Gutiérrez Ruiz y Michelini

Se cumple hoy medio siglo del secuestro en Buenos Aires del diputado blanco Héctor Gutiérrez Ruiz y del dirigente de trayectoria colorada, fundador del Frente Amplio y senador Zelmar Michelini. Fueron asesinados y sus cuerpos hallados un par de días más tarde junto a los de los militantes tupamaros William Whitelaw y Rosario Barredo, quienes también habían sido secuestrados por esas fechas.

En noviembre de 2006 fueron procesados con prisión como coautor de homicidio muy especialmente agravado quienes eran ministro de relaciones exteriores y presidente de facto en ese entonces, Juan Carlos Blanco y Juan María Bordaberry respectivamente. Más allá de la conocida coordinación represiva que existió en esos años por gobiernos dictatoriales del cono sur, que fue en paralelo a los vínculos de organizaciones terroristas y guerrilleras que también existieron, lo cierto es que nunca se terminó de saber a ciencia cierta quiénes fueron concretamente los que ejecutaron a los dos integrantes del parlamento uruguayo electos por el pueblo en 1971.

Para esta fecha histórica tan importante participarán en Buenos Aires de homenajes a Gutiérrez Ruiz y Michelini las principales autoridades de los actuales partidos con representación parlamentaria. Más allá de las diferencias políticas, que efectivamente las tenían aquellos dos dirigentes de partidos políticos distintos, es claro que el país entero ha hecho de sus figuras emblemas de la democracia atacada y del nunca más que tanto resuena en las nuevas generaciones del país. Y está muy bien que así sea.

La foto icónica que ha trascendido a la historia, en blanco y negro y que los tiene conversando en el Parlamento, es el fiel reflejo del mejor Uruguay: el debate y la conversación en el respeto de las diferencias y en el marco de las reglas de juego de nuestra democracia representativa.
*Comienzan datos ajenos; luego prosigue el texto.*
(** The end of the transaction of [vinode_fallocate]. *)
Definition fallocate_done s L a' (Q : unit → fstate → Prop) : Prop := ∀ s1 t L' es',
  fs_tx s1 = Some t → file_open cfg (tx_commit t s1) a' L' es' →
  (v_block_pointer_invalidation_counter (fs_v s1) = u64 (v_block_pointer_invalidation_counter (fs_v s) + 1) ∨
   v_block_pointer_invalidation_counter (fs_v s1) = v_block_pointer_invalidation_counter (fs_v s) ∧ ∀ p, p ∈ L → p ∈ L') →
  Q tt s1.

Lemma wp_fallocate_punch s a L es mode offset length opl Q E :
  file_open cfg s a L es → file_rep cfg s L es → 0 ≤ offset → 0 < length → offset + length ≤ SSIZE_MAX →
  has_flag mode PMEMFILE_FALLOC_FL_PUNCH_HOLE = true → has_flag mode PMEMFILE_FALLOC_FL_KEEP_SIZE = true →
  fallocate_done s L (a_punch offset length a) Q →
  wp (fallocate_tx cfg calloc_ok over mode offset length opl) Q E (set_tx (Some (Tx [] [])) s).
Proof.
  intros Ho Hr Hoff Hlen Hb Hpunch Hkeep HQ. set (s0 := set_tx _ s).
  assert (file_rep cfg s0 L es) as Hr0. { eapply file_rep_same; [apply begin_same, Ho|done]. }
  unfold fallocate_tx, inode_of. wp_steps. change (pm_inode (fs_pm s0)) with (pm_inode (fs_pm s)). rewrite (fo_space _ _ _ _ _ Ho).
  rewrite Hpunch, Hkeep. unfold SSIZE_MAX, INT64_MAX in Hb. wp_steps; [done|].
  eapply (wp_vinode_remove_interval cfg calloc_ok Hcalloc); [done|by eexists|lia|lia|lia|].
  intros s1 L1 es1 Hr1 (Hes1 & Hf1 & Hc1). destruct (frame_tx _ _ Hf1 ltac:(by eexists)) as [t1 Ht1]. wp_steps.
  replace (total es - (total es - total es1)) with (total es1) by lia. pose proof (rep_total _ _ _ _ Hr1).
  assert (u64 (total es1) = total es1) as -> by (apply Z.mod_small; lia).
  assert (pm_inode (fs_pm s1) = pm_inode (fs_pm s)) as Hi1 by apply Hf1.
  eapply (wp_finish_tx s1 t1 (a_punch offset length a) L1 es1); [done|done|rewrite ?Hi1; apply Ho|rewrite ?Hi1; apply Ho|apply Ho|..].
  - intros i. cbn. rewrite Hc1. case_decide; [done|apply Ho].
  - intros i Hi. cbn. case_decide; [done|]. by apply Ho.
  - intros log s2 Ho2 Hr2. eapply HQ; [done|exact Ho2|left; apply Hf1].
Qed.
Fixpoint inode_array_add_loop (fuel : nat) (array tinode : oid) (lk : inode_array_lock) : M pool (oid * nat) :=
  match fuel with
  | O => fault_ NoFuel
  | S fuel' =>
      r ← inode_array_add_round array tinode lk;
      match r with
      | inl pos => mret pos
      | inr next => inode_array_add_loop fuel' next tinode lk
      end
  end.

(** The chain has at most as many arrays as there are, and one may be added. *)
Definition inode_array_add_ (array tinode : oid) (lk : inode_array_lock) : M pool (oid * nat) :=
  ASSERT_IN_TX;;
  n ← gets (λ s, size (pp_inode_arrays (po_pm s)));
  inode_array_add_loop (S (S n)) array tinode lk.

Definition inode_array_add (array tinode : oid) : M pool (oid * nat) := inode_array_add_ array tinode INODE_ARRAY_LOCK.

Definition inode_array_unregister_ (cur : oid) (idx : nat) (lk : inode_array_lock) : M pool unit :=
  ASSERT_IN_TX;;
  (if is_lock lk then mutex_tx_lock (LArray cur) else mret tt);;
  a ← iarray_get cur;
  assert_ (0 <? ia_used a);;
  tx_add (snap_slot cur idx);;
  (if bool_decide (idx < length (ia_inodes a))%nat then mret tt else fault_ OutOfBounds);;
  pm_modify (set_slot cur idx None);;
  tx_add (snap_used cur);;
  pm_modify (set_used cur (λ n, n - 1));;
  (if is_lock lk then mutex_tx_unlock_on_commit (LArray cur) else mret tt).

Definition inode_array_unregister (cur : oid) (idx : nat) : M pool unit := inode_array_unregister_ cur idx INODE_ARRAY_LOCK.

(** The slots of one array: stops after [used] inodes. *)
Fixpoint traverse_inodes (inode_cb : oid → M pool unit) (inodes : Z) (slots : list (option oid)) : M pool unit :=
  match slots with
  | [] => mret tt
  | x :: slots' =>
      if inodes =? 0 then mret tt
      else
        match x with
        | None => traverse_inodes inode_cb inodes slots'
        | Some i => inode_cb i;; traverse_inodes inode_cb (inodes - 1) slots'
        end
  end.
Pero importa también reflexionar sobre el desastre político que condujo a semejante violencia en el Río de la Plata. Gutiérrez Ruiz y Michelini formaron parte de una generación dorada del Uruguay, que se forjó siempre en democracia. Siempre optimista, creyó que ella nunca habría de derrumbarse. Sin embargo, durante años extremismos de izquierda y de derecha se enfrentaron, sin poder la democracia encauzarse y defenderse de esos ataques.

Terminó ocurriendo lo que para esa generación era totalmente inesperado: la caída de la democracia, con sus historias de represión y de terror dentro de las cuales ocupan los primeros protagonismos estos asesinatos en Buenos Aires.

Hubo quienes señalaron que ocurrieron porque se estaba abriendo un camino de rápida redemocratización y sectores militaristas más duros decidieron dar un golpe feroz para liquidar toda esa esperanza. Y se ha dicho también que las motivaciones de esa operación de fuerzas represivas ilegales en la que participaron argentinos fueron sobre todo económicas, pensando que los parlamentarios uruguayos podían tener vínculos con recursos financieros de grupos guerrilleros-delincuentes que actuaban por esos años en una Argentina completamente desquiciada y que acababa de sufrir en marzo un golpe de Estado.

Lo cierto es que el país democrático lloró los asesinatos de Gutiérrez Ruiz y Michelini en 1976 y conmemora su memoria hoy, medio siglo más tarde, con un consensual reconocimiento en Buenos Aires a sus labores parlamentarias y políticas.

Nunca más golpe de Estado y violencia terrorista significa precisamente eso: aprender de lo que precisa una democracia para defenderse y actuar en consecuencia siempre.

A medio siglo de todo aquello, no son por suerte los desbordes militares que asolaron al continente en el siglo XX los que representan una amenaza para la democracia del país.

Los riesgos pasan hoy por una anomia social que deje a la vera del camino de nuestra integración nacional a decenas de miles de jóvenes que descrean de todo nuestro sistema de convivencia, o por la acción extendida y potente de grupos de delincuentes vinculados al narcotráfico que con su violencia y su acumulación de poder de hecho ponen en tela de juicio nuestro sistema de legitimidad democrática de gobierno.

Hoy las amenazas son ciertamente otras. Pero el convencimiento es el mismo de aquel entonces, cuando Gutiérrez Ruiz y Michelini creían por aquellos años de exilio argentino que la esperanza de un futuro mejor estaba cerca y que era posible volver rápidamente a vivir en paz y libertad. A medio siglo de sus secuestros y asesinatos, el Uruguay los recuerda con veneración democrática.